On March 26, 1998, the Los Angeles Times reported that the California Assembly is considering AB 2357, which was introduced by Assemblyman Keith Olberg (R-Victorville). AB 2357 seeks to prohibit any state investment fund from making new or renewing existing investments in any business that directly or indirectly "writes, records, produces, advertises, markets, sells or otherwise promotes any song, lyrics or other musical work that explicitly describes, glamorizes, or advocates acts of criminal violence, obscene sex acts, illegal use of controlled substances, criminal gang activity, degradation of females, and violence against a particular race or ethnic group." With this bill, Olberg is targeting what he deems to be "trash music" and "death metal", but the bill is so broad that it would cover most popular music, musicals, comedy and opera. Companies that would be impacted include among their number such industry giants as Time Warner, Viacom and Sony, the parent companies of media outlets, along with any major corporation that is the primary funder of arts presentations or recordings.
AB 2357 and bills like it is simply a form of economic strong-arming; they are used by the legislators of this country to slam open the door for more censorship-friendly legislation to pass on through. Supporters of AB 2357 attempt to buttress their argument by saying music kills, much like supporters of tobacco and gun divesture bills have successfully done. However, music is quite different from earlier divesture targets for it is expression through and through, unlike tobacco, guns and South Africa. Also, there is no credible scientific evidence anywhere that links music with either violent crime or suicide. Government restrictions on its dissemination and production are anti-democratic and shows the patronizing attitude of many lawmakers in this country regarding it's citizens ability to make judgements for themselves.

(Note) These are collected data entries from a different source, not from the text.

(** A patch of updates is applied to the texts as they were before the patch. In a world that grants
    every request and leaves the files alone, a patch whose sections all update text files
    succeeds, and what it leaves is each section's hunks applied to the original text of its
    file, written in the order of the sections: so when two sections name the same file the
    edits of the first are lost. *)
Lemma quiet_updates_apply_to_originals {W} (world : World W) (ctx : ToolContext) (s : TS W)
    (syntax : PatchSyntax) (patch_text : string) (ks : list Loc) (r : Loc)
    (Hq : quiet world) (Hwf : fs_wf (ts_fs s))
    (Hroot : canonicalize (ts_fs s) (components (ctx_project_root ctx)) = Ok (path_of r))
    (Hsome : ks ≠ [] ∧ trim patch_text ≠ "")
    (Hupdates : Forall2 (updates ctx (ts_fs s)) (parse_multi_file_patch syntax patch_text) ks) :
  let '(result, s') := patch_execute world syntax ctx (Ok patch_text) s in
  is_ok result = true ∧
  ts_fs s' = fold_left (λ fs pk, put fs pk.2 (Node_.File (apply_hunks (text_at (ts_fs s) pk.2) (fp_hunks pk.1))))
               (zip (parse_multi_file_patch syntax patch_text) ks) (ts_fs s).
Proof.
  destruct Hsome as [Hks Htrim]. set (ps := parse_multi_file_patch syntax patch_text) in *.
  set (fs := ts_fs s) in *.
  assert (Hrun : ends (patch_execute world syntax ctx (Ok patch_text)) fs
    (fold_left put_change (zip (zip_with (update_change fs r) ps ks) ks) fs)).
  { unfold patch_execute. eapply runs_ends; [apply runs_lift_Ok|].
    rewrite bool_decide_eq_false_2 by done. cbv zeta. fold ps.
    rewrite bool_decide_eq_false_2 by (intros Hps; rewrite Hps in Hupdates; by inversion Hupdates).
    eapply runs_ends.
    { apply (runs_map _ ps (zip_with (update_change fs r) ps ks)).
      clear Hks. induction Hupdates as [|p k ps' ks' Hp _ IH]; simpl; [done|].
      constructor; [by apply runs_prepare|done]. }
    eapply runs_ends; [by apply runs_ask|]. eapply ends_bind; [by apply ends_apply_all|]. intros applied.
    repeat (eapply ends_bind; [|intros ?]);
      first [by apply ends_diagnostics|apply ends_ret|apply ends_map; intros ?; apply ends_runs with tt];
      first [by apply runs_publish|by apply runs_call, qu_lsp_touch]. }
  destruct (Hrun s eq_refl) as (out & s' & -> & Hs'). split; [done|]. rewrite Hs'. fold fs.
  clear -Hupdates. generalize fs at 2 4. induction Hupdates as [|p k ps' ks' _ _ IH]; intros fs'; simpl; [done|].
  apply IH.
Qed.

(** ** Examples *)

Definition demo_patch_run (text : string) (fs : FS) : result ToolError ToolOutput * TS unit :=
  patch_execute quiet_world demo_syntax demo_ctx (Ok text) {| ts_env := (tt, fs); ts_trace := [] |}.

(** Two sections for the same file of two lines. *)
Definition two_sections : string := text_of
  ["diff --git a/a.txt b/a.txt"; "--- a/a.txt"; "+++ b/a.txt"; "@@ -1,1 +1,1 @@"; "-one"; "+ONE";
   "diff --git a/a.txt b/a.txt"; "--- a/a.txt"; "+++ b/a.txt"; "@@ -2,1 +2,1 @@"; "-two"; "+TWO"].

Definition two_lines_fs : FS := put demo_fs ["ws"; "a.txt"] (Node_.File (text_of ["one"; "two"])).

Lemma two_lines_fs_wf : fs_wf two_lines_fs.
Proof.
  apply (put_wf _ ["ws"] "a.txt"); [apply demo_fs_wf|done|]. right. right. by vm_compute.
Qed.

Lemma two_sections_update p : p ∈ parse_multi_file_patch demo_syntax two_sections →
  updates demo_ctx two_lines_fs p ["ws"; "a.txt"].
Proof.
  intros Hp.
  assert (Forall (λ p, fp_path p = "a.txt" ∧ fp_operation p = PatchOp.Update)
    (parse_multi_file_patch demo_syntax two_sections)) as Hall.
  { vm_compute. by repeat constructor. }
  rewrite Forall_forall in Hall. destruct (Hall _ Hp) as [Hpath Hop].
  split; [done|]. rewrite Hpath. split; [by vm_compute|]. exists (text_of ["one"; "two"]). split; by vm_compute.
Qed.

(** The edit of the first section is lost. *)
(** A section that renames a file to itself removes it. *)
Lemma move_onto_itself_removes :
  let text := text_of ["diff --git a/a.txt b/a.txt"; "rename from a.txt"; "rename to a.txt"; "--- a/a.txt";
                       "+++ b/a.txt"; "@@ -1,1 +1,1 @@"; "-one"; "+ONE"] in
  is_ok (demo_patch_run text demo_fs).1 = true ∧
  node (ts_fs (demo_patch_run text demo_fs).2) ["ws"; "a.txt"] = None.
Proof. split; by vm_compute. Qed.
Definition block_anchor_replacer : Strategy := λ content find,
  let original := split_lines content in
  let search := split_lines find in
  if length search <? 3 then Some []
  else
    let search := pop_empty search in
    match head search, last search with
    | Some first_line, Some last_line =>
        match anchors original (trim first_line) (trim last_line) with
        | [] => Some []
        | [c] =>
            Some (if f64_ge (candidate_similarity true original search c) SINGLE_CANDIDATE_SIMILARITY_THRESHOLD
                  then [extract_block content original c.1 c.2] else [])
        | candidates =>
            let '(best_match, max_similarity) := best_candidate original search candidates in
            Some (if f64_ge max_similarity MULTIPLE_CANDIDATES_SIMILARITY_THRESHOLD
                  then match best_match with
                       | Some c => [extract_block content original c.1 c.2]
                       | None => []
                       end
                  else [])
        end
    | _, _ => None
    end.

Definition normalize_whitespace (text : string) : string := str_join " " (split_whitespace text).

Section strategies.
(** The first match in a line of the words to find with white space between them: [None] when there is no
    match, or no regular expression. *)
Context (find_words : list string → string → option string).

Definition whitespace_line (find : string) (line : string) : option string :=
  if bool_decide (normalize_whitespace line = normalize_whitespace find) then Some line
  else if contains (normalize_whitespace find) (normalize_whitespace line)
       then (if bool_decide (split_whitespace find = []) then None else find_words (split_whitespace find) line)
       else None.

Definition whitespace_normalized_replacer : Strategy := λ content find,
  let lines := split_lines content in
  let results := omap (whitespace_line find) lines in
  let find_lines := split_lines find in
  if 1 <? length find_lines then
    bs ← blocks (length find_lines) lines;
    Some (results ++
      filter (λ block, normalize_whitespace block = normalize_whitespace find) bs)
  else Some results.

(** *** Indentation *)

Definition blank (line : string) : bool := bool_decide (trim line = "").

(** [line.chars().take_while(|c| c.is_whitespace()).count()] *)
Definition indent (line : string) : nat := length (chars line) - length (drop_while is_whitespace (chars line)).

Definition min_indent (lines : list string) : nat :=
  match indent <$> lines with [] => 0 | n :: ns => fold_left Nat.min ns n end.

Definition remove_indentation (text : string) : string :=
  let lines := split_lines text in
  let non_empty := filter (λ l, Is_true (negb (blank l))) lines in
  if bool_decide (non_empty = []) then text
  else
    let n := min_indent non_empty in
    str_join nl ((λ l, if blank l then l else str_concat (drop n (chars l))) <$> lines).

Definition indentation_flexible_replacer : Strategy := λ content find,
  bs ← blocks (length (split_lines find)) (split_lines content);
  Some (filter (λ block, remove_indentation block = remove_indentation find) bs).

(** *** Escapes *)

Definition backslash : string := "\".
(* ===== verification/EditReplacersProps.v ===== *)
(** * What the edit tool replaces

    Proofs about EditReplacers.v: the edit distance, the single place a replacement
    changes, and how close to the requested text what is replaced must be. *)

From Stdlib Require Import SpecFloat.
From S2P Require Import Prelude TextLines EditReplacers.

(** ** Edit distance *)

(** An alignment of two lists with [n] insertions, deletions and substitutions. *)
Inductive edits {A} : list A → list A → nat → Prop :=
| edits_nil : edits [] [] 0
| edits_keep x xs ys n : edits xs ys n → edits (x :: xs) (x :: ys) n
| edits_substitute x y xs ys n : edits xs ys n → edits (x :: xs) (y :: ys) (S n)
| edits_delete x xs ys n : edits xs ys n → edits (x :: xs) ys (S n)
| edits_insert y xs ys n : edits xs ys n → edits xs (y :: ys) (S n).
#[local] Hint Constructors edits : core.

Definition least_edits {A} (xs ys : list A) (n : nat) : Prop :=
  edits xs ys n ∧ ∀ m, edits xs ys m → n ≤ m.

Lemma edits_app {A} (xs1 xs2 ys1 ys2 : list A) n1 n2 :
  edits xs1 ys1 n1 → edits xs2 ys2 n2 → edits (xs1 ++ xs2) (ys1 ++ ys2) (n1 + n2).
Proof. induction 1; intros; simpl; eauto. Qed.

Lemma edits_rev {A} (xs ys : list A) n : edits xs ys n → edits (rev xs) (rev ys) n.
Proof.
  induction 1 as [|x xs ys n _ IH|x y xs ys n _ IH|x xs ys n _ IH|y xs ys n _ IH]; simpl; [done|..].
  - replace n with (n + 0) by lia. by apply edits_app; [|repeat constructor].
  - replace (S n) with (n + 1) by lia. by apply edits_app; [|repeat constructor].
  - replace (S n) with (n + 1) by lia. rewrite <- (app_nil_r (rev ys)). by apply edits_app; [|repeat constructor].
  - replace (S n) with (n + 1) by lia. rewrite <- (app_nil_r (rev xs)). by apply edits_app; [|repeat constructor].
Qed.

(** The distance by recursion on the first elements. *)
Fixpoint distance (xs ys : list string) : nat :=
  match xs with
  | [] => length ys
  | x :: xs' =>
      (fix go ys := match ys with
                    | [] => S (length xs')
                    | y :: ys' => Nat.min (Nat.min (distance xs' ys + 1) (go ys' + 1))
                                    (distance xs' ys' + (if bool_decide (x = y) then 0 else 1))
                    end) ys
  end.

Lemma distance_nil_r xs : distance xs [] = length xs.
Proof. by destruct xs. Qed.

Lemma distance_cons x y xs ys : distance (x :: xs) (y :: ys) =
  Nat.min (Nat.min (distance xs (y :: ys) + 1) (distance (x :: xs) ys + 1))
    (distance xs ys + (if bool_decide (x = y) then 0 else 1)).
Proof. done. Qed.

Lemma edits_length_l {A} (xs : list A) : edits xs [] (length xs).
Proof. induction xs; simpl; auto. Qed.
Lemma edits_length_r {A} (ys : list A) : edits [] ys (length ys).
Proof. induction ys; simpl; auto. Qed.

Lemma distance_edits xs ys : edits xs ys (distance xs ys).
Proof.
  revert ys. induction xs as [|x xs IHx]; intros ys; [apply edits_length_r|].
  induction ys as [|y ys IHy]; [rewrite distance_nil_r; apply edits_length_l|]. rewrite distance_cons.
  set (d1 := distance xs (y :: ys)). set (d2 := distance (x :: xs) ys) in *. set (d3 := distance xs ys).
  assert (H1 : edits (x :: xs) (y :: ys) (d1 + 1)) by (rewrite Nat.add_1_r; apply edits_delete, IHx).
  assert (H2 : edits (x :: xs) (y :: ys) (d2 + 1)) by (rewrite Nat.add_1_r; by apply edits_insert).
  assert (H3 : edits (x :: xs) (y :: ys) (d3 + (if bool_decide (x = y) then 0 else 1))).
  { case_bool_decide; [subst; rewrite Nat.add_0_r; apply edits_keep, IHx|rewrite Nat.add_1_r; apply edits_substitute, IHx]. }
  destruct (Nat.min_spec (Nat.min (d1 + 1) (d2 + 1)) (d3 + (if bool_decide (x = y) then 0 else 1))) as [[_ ->]|[_ ->]]; [|done].
  by destruct (Nat.min_spec (d1 + 1) (d2 + 1)) as [[_ ->]|[_ ->]].
Qed.

Lemma distance_least xs ys n : edits xs ys n → distance xs ys ≤ n.
Proof.
  induction 1 as [|x xs ys n _ IH|x y xs ys n _ IH|x xs ys n H IH|y xs ys n H IH]; [done|..].
  - rewrite distance_cons, bool_decide_eq_true_2 by done. lia.
  - rewrite distance_cons. case_bool_decide; lia.
  - destruct ys as [|y ys]; [|rewrite distance_cons; lia]. rewrite distance_nil_r in *. simpl. lia.
  - destruct xs as [|x xs]; [simpl in *; lia|]. rewrite distance_cons. lia.
Qed.

Lemma distance_is_least xs ys : least_edits xs ys (distance xs ys).
Proof. split; [apply distance_edits|]. intros m. apply distance_least. Qed.

Lemma distance_rev xs ys : distance (rev xs) (rev ys) = distance xs ys.
Proof.
  apply Nat.le_antisymm; apply distance_least.
  - apply edits_rev, distance_edits.
  - rewrite <- (rev_involutive xs), <- (rev_involutive ys) at 1. apply edits_rev, distance_edits.
Qed.

(** The row of the matrix for a prefix [xs] (reversed): the distances to all prefixes of [ys], of
    which the first [done] ones (reversed) are given. *)
Fixpoint distances (xs done_ ys : list string) : list nat :=
  distance xs done_ :: match ys with [] => [] | y :: ys => distances xs (y :: done_) ys end.
(** ** Requests *)

Definition INTERACTIVE_PRIVATE_HOME : string := "/tmp/agendao-home".

Record SpawnSpec := {
  spec_program : string;
  spec_args : list string;
  spec_cwd : option Path;
  spec_env_overrides : gmap string string;
}.

Record SandboxExecutionRequest := {
  rq_trust_class : TrustClass;
  rq_profile_kind : ProfileKind;
  rq_spec : SpawnSpec;
  rq_workspace_root : Path;
  rq_session_origin : option string;
}.

(** ** Environment *)

Definition AGENDAO_SANDBOX_ENV_PREFIX : string := "AGENDAO_SANDBOX_".
Definition CORE_ENV_NAMES : list string :=
  ["PATH"; "HOME"; "LANG"; "LC_ALL"; "TZ"; "TERM"; "TMPDIR"].

Definition pattern_matches (p : EnvNamePattern) (candidate : string) : bool :=
  match p with
  | Pattern.Exact name => bool_decide (candidate = name)
  | Pattern.Suffix suffix => ends_with suffix candidate
  | Pattern.Contains fragment => contains fragment candidate
  end.

Definition default_hard_deny_exact : gset string :=
  list_to_set ["AGENDAO_SERVER_PASSWORD"; "AGENDAO_INTERNAL_TOKEN"; "AGENDAO_SESSION_TOKEN"].

Definition default_deny_patterns : list EnvNamePattern :=
  [Pattern.Suffix "_API_KEY"; Pattern.Suffix "_SECRET"; Pattern.Suffix "_TOKEN";
   Pattern.Suffix "_PASSWORD"; Pattern.Contains "CREDENTIAL"].

Definition default_environment : EnvironmentPolicy := {|
  ep_clear_and_reinject := true;
  ep_inherit_core := true;
  ep_hard_deny_exact := default_hard_deny_exact;
  ep_deny_patterns := default_deny_patterns;
  ep_allow_exact := ∅;
|}.

Definition native_inherit : EnvironmentPolicy := {|
  ep_clear_and_reinject := false;
  ep_inherit_core := ep_inherit_core default_environment;
  ep_hard_deny_exact := ep_hard_deny_exact default_environment;
  ep_deny_patterns := ep_deny_patterns default_environment;
  ep_allow_exact := ep_allow_exact default_environment;
|}.

Module EnvErr.
Inductive EnvironmentError :=
| HardDeniedKey (key : string)
| DeniedByPattern (key : string)
| AuthorityReserved (key : string).
End EnvErr.
Abbreviation EnvironmentError := EnvErr.EnvironmentError.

According to the bill's main supporter, Keith Olberg, Democrats are applying a double standard. "Both the First and Second Amendments pertain not to groups but to individuals," the Olberg lecture begins. "When it suits those with a liberal philosophy, they treat constitutional protections as group rights." "On guns, the group rights theory says society has a right to take the weapons off the street. But the Bill of Rights is attached to individuals. You as a human being have a natural right to speak, and government should not interfere with that speech. The same law applies to protecting yourself and your family." Free discourse is clearly protected by the First Amendment, to BOTH individuals and groups which has allowed the arts in this country to flourish. First Amendment rights do not end where the most conservative elements in our society begin to get offended. The intent of AB 2357 is to suppress freedom of expression and to repress creativity by declaring certain subject matter to be out of bounds for First Amendment protection. The restriction of musical expression is far more damaging to our democratic society than the lyrics themselves could ever be.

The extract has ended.